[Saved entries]
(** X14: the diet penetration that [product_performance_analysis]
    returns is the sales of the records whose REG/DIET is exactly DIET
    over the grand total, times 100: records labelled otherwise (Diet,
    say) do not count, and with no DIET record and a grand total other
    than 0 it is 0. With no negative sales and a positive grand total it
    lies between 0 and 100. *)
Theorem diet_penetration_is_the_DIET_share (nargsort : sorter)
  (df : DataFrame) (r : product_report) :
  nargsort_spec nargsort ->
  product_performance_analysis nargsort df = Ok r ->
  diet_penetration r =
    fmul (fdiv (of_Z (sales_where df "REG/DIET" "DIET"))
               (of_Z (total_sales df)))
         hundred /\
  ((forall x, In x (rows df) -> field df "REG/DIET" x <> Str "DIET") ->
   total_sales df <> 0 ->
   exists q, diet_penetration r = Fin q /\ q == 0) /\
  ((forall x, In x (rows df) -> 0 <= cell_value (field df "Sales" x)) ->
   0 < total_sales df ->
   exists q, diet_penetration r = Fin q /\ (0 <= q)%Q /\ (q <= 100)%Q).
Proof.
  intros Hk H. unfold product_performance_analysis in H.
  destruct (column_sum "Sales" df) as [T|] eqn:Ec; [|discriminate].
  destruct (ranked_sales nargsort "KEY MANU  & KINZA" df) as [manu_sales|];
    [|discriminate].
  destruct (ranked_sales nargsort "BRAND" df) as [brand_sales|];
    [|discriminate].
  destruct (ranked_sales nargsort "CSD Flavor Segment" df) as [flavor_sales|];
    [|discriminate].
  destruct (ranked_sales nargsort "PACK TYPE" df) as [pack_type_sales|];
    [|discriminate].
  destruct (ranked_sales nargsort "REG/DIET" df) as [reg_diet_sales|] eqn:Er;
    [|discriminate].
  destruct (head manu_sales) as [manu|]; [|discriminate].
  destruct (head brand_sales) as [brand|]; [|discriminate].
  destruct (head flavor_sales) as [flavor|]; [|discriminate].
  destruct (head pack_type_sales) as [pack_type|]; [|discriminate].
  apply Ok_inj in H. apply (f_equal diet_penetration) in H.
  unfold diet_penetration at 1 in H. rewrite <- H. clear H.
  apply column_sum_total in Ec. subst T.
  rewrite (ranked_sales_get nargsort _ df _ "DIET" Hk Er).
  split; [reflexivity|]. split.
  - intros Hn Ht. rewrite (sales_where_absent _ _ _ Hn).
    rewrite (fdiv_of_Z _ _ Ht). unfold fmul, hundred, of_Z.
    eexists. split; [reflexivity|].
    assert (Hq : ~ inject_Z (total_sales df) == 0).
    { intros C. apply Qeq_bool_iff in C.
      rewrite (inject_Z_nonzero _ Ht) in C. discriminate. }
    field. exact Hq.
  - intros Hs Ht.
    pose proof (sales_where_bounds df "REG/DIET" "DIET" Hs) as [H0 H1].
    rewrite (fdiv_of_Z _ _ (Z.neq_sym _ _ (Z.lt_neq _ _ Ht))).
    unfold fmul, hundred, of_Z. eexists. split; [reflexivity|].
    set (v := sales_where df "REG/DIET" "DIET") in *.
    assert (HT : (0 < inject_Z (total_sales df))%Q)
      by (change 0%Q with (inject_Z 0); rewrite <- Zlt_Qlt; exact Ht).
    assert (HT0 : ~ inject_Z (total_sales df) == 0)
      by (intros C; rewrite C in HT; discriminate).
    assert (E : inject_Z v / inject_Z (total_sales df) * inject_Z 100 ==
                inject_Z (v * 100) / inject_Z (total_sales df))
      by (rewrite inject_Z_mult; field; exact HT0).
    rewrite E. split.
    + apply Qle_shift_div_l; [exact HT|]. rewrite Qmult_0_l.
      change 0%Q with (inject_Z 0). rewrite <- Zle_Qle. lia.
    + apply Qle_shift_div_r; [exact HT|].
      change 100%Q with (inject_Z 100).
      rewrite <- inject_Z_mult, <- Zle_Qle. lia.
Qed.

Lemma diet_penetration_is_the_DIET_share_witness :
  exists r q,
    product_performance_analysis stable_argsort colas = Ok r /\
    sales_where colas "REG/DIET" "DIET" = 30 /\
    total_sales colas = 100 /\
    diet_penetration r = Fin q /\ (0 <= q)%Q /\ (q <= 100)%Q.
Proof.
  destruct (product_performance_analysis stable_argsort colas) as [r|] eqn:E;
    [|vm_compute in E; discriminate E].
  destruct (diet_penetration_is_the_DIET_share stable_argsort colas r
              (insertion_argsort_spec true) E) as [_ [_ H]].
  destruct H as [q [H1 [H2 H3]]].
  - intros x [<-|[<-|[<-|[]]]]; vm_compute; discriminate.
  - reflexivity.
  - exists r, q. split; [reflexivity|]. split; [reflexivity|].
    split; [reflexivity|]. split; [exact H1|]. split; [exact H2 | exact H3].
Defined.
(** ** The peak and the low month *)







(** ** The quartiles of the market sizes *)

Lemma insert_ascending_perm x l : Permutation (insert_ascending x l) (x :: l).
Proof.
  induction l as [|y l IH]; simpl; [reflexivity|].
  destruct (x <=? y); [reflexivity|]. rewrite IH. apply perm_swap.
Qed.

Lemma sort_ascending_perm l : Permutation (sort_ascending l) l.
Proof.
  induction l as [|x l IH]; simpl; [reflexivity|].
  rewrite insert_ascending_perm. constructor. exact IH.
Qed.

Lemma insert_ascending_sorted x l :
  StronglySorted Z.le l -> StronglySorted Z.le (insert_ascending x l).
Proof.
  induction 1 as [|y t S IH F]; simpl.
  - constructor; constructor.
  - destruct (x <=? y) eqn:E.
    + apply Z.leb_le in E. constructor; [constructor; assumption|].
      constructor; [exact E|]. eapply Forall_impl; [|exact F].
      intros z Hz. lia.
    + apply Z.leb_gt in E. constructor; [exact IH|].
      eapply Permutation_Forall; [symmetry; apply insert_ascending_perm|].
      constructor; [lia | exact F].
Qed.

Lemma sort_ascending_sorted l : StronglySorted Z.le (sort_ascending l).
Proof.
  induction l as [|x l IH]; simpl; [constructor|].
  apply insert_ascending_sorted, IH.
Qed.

▶ **REQUIREMENT**
Find the lines in the data that hold the word "split". Reply with how many there are and nothing more.

▶ **EXERCISE OUTPUT**
6